[Problem to solve]:
Look through the records below for the line with "(members : nat)." and the line with "match n with Dset _", then return those lines and all lines between, exactly.
[[ Listed records open ]]
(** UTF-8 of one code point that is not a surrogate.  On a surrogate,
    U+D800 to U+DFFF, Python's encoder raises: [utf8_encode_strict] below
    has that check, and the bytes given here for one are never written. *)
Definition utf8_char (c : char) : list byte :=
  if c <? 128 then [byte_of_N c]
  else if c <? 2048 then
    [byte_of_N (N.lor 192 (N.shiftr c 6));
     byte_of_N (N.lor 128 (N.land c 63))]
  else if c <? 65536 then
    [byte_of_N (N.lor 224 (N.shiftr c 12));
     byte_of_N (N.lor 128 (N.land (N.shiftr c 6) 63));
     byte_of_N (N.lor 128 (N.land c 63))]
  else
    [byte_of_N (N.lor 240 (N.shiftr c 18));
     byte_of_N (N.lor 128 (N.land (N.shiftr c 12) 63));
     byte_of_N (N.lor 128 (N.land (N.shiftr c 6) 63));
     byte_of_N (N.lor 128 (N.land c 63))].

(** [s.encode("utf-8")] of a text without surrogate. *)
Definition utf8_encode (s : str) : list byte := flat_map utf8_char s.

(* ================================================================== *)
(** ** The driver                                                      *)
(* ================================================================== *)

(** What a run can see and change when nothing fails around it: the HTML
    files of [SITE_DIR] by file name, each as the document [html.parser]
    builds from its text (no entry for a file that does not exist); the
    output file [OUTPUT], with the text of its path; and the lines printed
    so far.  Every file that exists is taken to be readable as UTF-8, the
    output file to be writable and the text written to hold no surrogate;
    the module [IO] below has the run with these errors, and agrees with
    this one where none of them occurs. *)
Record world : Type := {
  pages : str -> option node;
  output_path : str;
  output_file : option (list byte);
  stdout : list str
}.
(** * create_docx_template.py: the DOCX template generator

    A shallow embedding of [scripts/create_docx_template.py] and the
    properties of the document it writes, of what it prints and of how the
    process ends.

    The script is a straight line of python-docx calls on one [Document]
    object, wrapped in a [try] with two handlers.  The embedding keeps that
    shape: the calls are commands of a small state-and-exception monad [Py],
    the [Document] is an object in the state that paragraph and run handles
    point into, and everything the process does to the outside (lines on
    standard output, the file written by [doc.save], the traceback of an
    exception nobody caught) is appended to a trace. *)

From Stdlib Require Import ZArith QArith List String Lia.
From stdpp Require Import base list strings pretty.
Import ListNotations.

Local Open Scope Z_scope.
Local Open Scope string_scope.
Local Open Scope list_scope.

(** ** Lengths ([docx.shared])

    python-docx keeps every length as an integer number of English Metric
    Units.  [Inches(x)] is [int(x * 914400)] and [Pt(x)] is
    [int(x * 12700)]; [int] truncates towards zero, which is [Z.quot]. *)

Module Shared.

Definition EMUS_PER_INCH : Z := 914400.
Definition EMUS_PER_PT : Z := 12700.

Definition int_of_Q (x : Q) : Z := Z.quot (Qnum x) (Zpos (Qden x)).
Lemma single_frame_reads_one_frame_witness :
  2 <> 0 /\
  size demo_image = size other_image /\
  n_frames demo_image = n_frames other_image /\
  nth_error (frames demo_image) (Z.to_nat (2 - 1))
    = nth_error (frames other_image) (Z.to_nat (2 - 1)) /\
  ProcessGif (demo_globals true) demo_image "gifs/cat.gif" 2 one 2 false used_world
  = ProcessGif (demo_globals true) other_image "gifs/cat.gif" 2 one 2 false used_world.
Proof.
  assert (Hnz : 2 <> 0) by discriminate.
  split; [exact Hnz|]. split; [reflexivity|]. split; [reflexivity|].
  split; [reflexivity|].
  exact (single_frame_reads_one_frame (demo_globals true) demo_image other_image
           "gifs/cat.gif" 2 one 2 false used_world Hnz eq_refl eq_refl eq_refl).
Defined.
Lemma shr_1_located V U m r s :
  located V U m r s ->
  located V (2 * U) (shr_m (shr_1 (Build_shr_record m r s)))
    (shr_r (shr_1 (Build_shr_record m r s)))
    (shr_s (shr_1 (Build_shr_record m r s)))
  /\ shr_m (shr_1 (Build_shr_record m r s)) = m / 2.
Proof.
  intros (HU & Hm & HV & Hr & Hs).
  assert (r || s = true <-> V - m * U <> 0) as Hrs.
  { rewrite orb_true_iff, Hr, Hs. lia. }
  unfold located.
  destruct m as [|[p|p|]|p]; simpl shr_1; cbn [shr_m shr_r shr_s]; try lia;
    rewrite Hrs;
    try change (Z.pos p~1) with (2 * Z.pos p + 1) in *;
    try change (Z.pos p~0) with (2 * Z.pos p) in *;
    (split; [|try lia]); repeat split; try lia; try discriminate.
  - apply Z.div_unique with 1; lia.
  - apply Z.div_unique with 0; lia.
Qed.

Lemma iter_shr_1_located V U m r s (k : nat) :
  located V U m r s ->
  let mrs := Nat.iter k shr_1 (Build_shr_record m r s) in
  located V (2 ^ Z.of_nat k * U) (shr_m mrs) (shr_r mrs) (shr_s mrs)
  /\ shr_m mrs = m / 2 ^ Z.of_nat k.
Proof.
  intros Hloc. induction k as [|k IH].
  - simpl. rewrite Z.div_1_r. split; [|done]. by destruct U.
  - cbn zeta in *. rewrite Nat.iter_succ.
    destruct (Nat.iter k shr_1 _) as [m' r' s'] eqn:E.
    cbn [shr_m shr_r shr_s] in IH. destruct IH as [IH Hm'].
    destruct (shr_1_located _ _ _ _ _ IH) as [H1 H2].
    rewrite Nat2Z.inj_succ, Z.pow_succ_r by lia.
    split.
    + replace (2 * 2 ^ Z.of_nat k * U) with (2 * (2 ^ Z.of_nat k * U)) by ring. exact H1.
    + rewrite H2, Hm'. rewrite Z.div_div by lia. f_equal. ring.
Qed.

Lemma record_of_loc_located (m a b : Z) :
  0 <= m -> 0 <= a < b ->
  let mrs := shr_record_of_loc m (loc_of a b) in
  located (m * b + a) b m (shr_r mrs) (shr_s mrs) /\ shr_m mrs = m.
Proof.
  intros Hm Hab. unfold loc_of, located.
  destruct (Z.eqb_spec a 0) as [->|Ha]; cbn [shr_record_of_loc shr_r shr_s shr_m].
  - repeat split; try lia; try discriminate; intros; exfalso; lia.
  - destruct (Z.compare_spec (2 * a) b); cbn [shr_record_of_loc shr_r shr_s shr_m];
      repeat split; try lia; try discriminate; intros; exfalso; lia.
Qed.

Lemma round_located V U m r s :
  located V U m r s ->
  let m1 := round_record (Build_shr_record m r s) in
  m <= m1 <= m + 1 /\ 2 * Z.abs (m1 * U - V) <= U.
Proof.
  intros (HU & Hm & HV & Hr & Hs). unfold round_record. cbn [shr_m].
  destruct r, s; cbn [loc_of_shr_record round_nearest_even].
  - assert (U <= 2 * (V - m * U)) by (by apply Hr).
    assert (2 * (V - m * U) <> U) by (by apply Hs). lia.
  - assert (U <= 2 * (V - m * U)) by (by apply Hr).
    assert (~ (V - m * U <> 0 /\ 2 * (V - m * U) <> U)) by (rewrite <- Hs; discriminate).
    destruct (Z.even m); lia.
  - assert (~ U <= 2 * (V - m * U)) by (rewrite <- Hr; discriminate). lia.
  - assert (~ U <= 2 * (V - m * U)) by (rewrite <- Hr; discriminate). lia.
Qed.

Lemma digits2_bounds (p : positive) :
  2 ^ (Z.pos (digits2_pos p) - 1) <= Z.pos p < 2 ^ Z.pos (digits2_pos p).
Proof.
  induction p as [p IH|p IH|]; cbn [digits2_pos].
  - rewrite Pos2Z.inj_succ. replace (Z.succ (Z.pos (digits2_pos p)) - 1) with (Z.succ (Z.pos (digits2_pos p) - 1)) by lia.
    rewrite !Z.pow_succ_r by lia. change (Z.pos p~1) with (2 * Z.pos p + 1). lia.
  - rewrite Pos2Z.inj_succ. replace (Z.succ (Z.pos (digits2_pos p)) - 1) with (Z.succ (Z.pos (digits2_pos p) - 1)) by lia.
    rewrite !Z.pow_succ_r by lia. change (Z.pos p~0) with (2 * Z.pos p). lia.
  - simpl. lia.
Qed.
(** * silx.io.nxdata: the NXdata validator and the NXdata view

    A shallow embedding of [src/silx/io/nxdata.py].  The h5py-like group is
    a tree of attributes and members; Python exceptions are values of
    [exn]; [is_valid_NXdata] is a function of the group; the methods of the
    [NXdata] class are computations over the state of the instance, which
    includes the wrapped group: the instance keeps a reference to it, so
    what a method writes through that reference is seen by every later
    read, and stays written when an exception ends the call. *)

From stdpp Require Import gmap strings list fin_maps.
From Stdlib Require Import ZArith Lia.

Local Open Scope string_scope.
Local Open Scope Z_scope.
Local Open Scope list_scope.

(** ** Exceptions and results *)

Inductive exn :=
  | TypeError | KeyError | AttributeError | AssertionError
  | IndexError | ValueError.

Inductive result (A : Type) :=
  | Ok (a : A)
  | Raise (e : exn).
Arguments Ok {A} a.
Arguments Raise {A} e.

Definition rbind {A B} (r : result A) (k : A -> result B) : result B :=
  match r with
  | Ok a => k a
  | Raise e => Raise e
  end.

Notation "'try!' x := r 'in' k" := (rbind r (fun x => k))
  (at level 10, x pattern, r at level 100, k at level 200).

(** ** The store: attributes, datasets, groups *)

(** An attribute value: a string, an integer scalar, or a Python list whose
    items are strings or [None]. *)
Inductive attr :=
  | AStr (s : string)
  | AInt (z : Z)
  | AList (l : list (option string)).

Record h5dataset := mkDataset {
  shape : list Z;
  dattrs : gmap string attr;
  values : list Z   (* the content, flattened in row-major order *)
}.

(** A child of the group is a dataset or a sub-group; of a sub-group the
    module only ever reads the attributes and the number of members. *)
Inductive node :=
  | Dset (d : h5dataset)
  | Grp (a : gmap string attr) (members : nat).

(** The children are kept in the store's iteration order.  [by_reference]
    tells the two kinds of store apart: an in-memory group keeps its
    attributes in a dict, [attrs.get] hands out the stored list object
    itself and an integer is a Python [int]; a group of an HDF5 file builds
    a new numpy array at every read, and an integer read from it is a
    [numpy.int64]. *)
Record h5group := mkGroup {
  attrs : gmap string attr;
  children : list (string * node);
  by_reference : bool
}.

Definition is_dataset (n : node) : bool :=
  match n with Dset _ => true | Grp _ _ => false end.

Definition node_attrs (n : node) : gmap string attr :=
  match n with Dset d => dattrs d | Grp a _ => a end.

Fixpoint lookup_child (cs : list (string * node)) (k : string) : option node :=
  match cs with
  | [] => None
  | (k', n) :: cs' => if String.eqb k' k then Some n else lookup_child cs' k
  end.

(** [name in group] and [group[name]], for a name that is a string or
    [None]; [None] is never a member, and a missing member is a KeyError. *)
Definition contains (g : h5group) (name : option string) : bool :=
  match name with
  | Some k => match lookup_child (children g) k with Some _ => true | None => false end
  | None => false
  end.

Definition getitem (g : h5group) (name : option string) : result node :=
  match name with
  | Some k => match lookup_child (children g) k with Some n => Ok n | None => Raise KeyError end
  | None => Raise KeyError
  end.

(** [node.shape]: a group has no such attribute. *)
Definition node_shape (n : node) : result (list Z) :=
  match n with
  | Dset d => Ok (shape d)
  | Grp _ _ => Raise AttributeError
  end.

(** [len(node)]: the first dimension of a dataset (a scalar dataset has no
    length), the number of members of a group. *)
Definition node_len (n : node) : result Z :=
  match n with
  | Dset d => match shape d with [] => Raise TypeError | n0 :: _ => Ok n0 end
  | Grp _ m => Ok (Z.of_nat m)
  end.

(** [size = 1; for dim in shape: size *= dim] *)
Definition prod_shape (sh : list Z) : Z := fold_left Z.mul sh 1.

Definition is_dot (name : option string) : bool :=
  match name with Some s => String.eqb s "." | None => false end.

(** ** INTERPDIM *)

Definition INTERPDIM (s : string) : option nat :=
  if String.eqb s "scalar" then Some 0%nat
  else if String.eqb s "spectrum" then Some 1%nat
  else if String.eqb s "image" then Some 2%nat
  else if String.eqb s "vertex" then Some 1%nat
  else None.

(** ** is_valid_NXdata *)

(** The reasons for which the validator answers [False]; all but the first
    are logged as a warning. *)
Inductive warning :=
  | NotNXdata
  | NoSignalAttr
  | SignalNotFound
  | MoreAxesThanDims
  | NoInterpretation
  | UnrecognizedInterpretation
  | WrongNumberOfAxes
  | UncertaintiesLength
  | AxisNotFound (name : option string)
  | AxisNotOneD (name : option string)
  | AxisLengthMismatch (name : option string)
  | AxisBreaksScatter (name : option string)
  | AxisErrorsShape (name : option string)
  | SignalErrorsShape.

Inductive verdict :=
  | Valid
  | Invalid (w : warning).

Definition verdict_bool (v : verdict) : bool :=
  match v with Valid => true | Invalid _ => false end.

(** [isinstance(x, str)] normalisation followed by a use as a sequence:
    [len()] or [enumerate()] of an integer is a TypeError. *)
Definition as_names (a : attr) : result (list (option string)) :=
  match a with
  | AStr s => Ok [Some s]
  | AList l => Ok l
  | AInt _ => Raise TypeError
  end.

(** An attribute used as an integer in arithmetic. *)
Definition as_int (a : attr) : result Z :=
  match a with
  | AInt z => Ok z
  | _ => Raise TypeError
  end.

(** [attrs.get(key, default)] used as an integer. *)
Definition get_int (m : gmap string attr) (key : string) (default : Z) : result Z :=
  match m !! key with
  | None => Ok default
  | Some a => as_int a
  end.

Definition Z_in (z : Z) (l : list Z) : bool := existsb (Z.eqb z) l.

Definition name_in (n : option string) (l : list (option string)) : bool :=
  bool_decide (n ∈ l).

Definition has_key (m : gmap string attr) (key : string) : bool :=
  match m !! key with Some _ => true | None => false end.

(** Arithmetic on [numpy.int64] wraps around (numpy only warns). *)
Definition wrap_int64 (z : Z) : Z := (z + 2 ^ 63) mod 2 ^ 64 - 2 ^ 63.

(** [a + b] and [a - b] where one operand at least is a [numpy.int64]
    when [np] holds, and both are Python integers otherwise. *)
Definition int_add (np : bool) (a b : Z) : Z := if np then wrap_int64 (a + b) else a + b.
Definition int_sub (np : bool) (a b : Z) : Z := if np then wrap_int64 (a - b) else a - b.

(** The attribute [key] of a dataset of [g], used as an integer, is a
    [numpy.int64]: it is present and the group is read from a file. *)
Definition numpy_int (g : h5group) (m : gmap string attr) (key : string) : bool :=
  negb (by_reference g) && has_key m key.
[[ Listed records closed ]]
[Answer to this task]:
  | Grp (a : gmap string attr) (members : nat).

(** The children are kept in the store's iteration order.  [by_reference]
    tells the two kinds of store apart: an in-memory group keeps its
    attributes in a dict, [attrs.get] hands out the stored list object
    itself and an integer is a Python [int]; a group of an HDF5 file builds
    a new numpy array at every read, and an integer read from it is a
    [numpy.int64]. *)
Record h5group := mkGroup {
  attrs : gmap string attr;
  children : list (string * node);
  by_reference : bool
}.

Definition is_dataset (n : node) : bool :=
  match n with Dset _ => true | Grp _ _ => false end.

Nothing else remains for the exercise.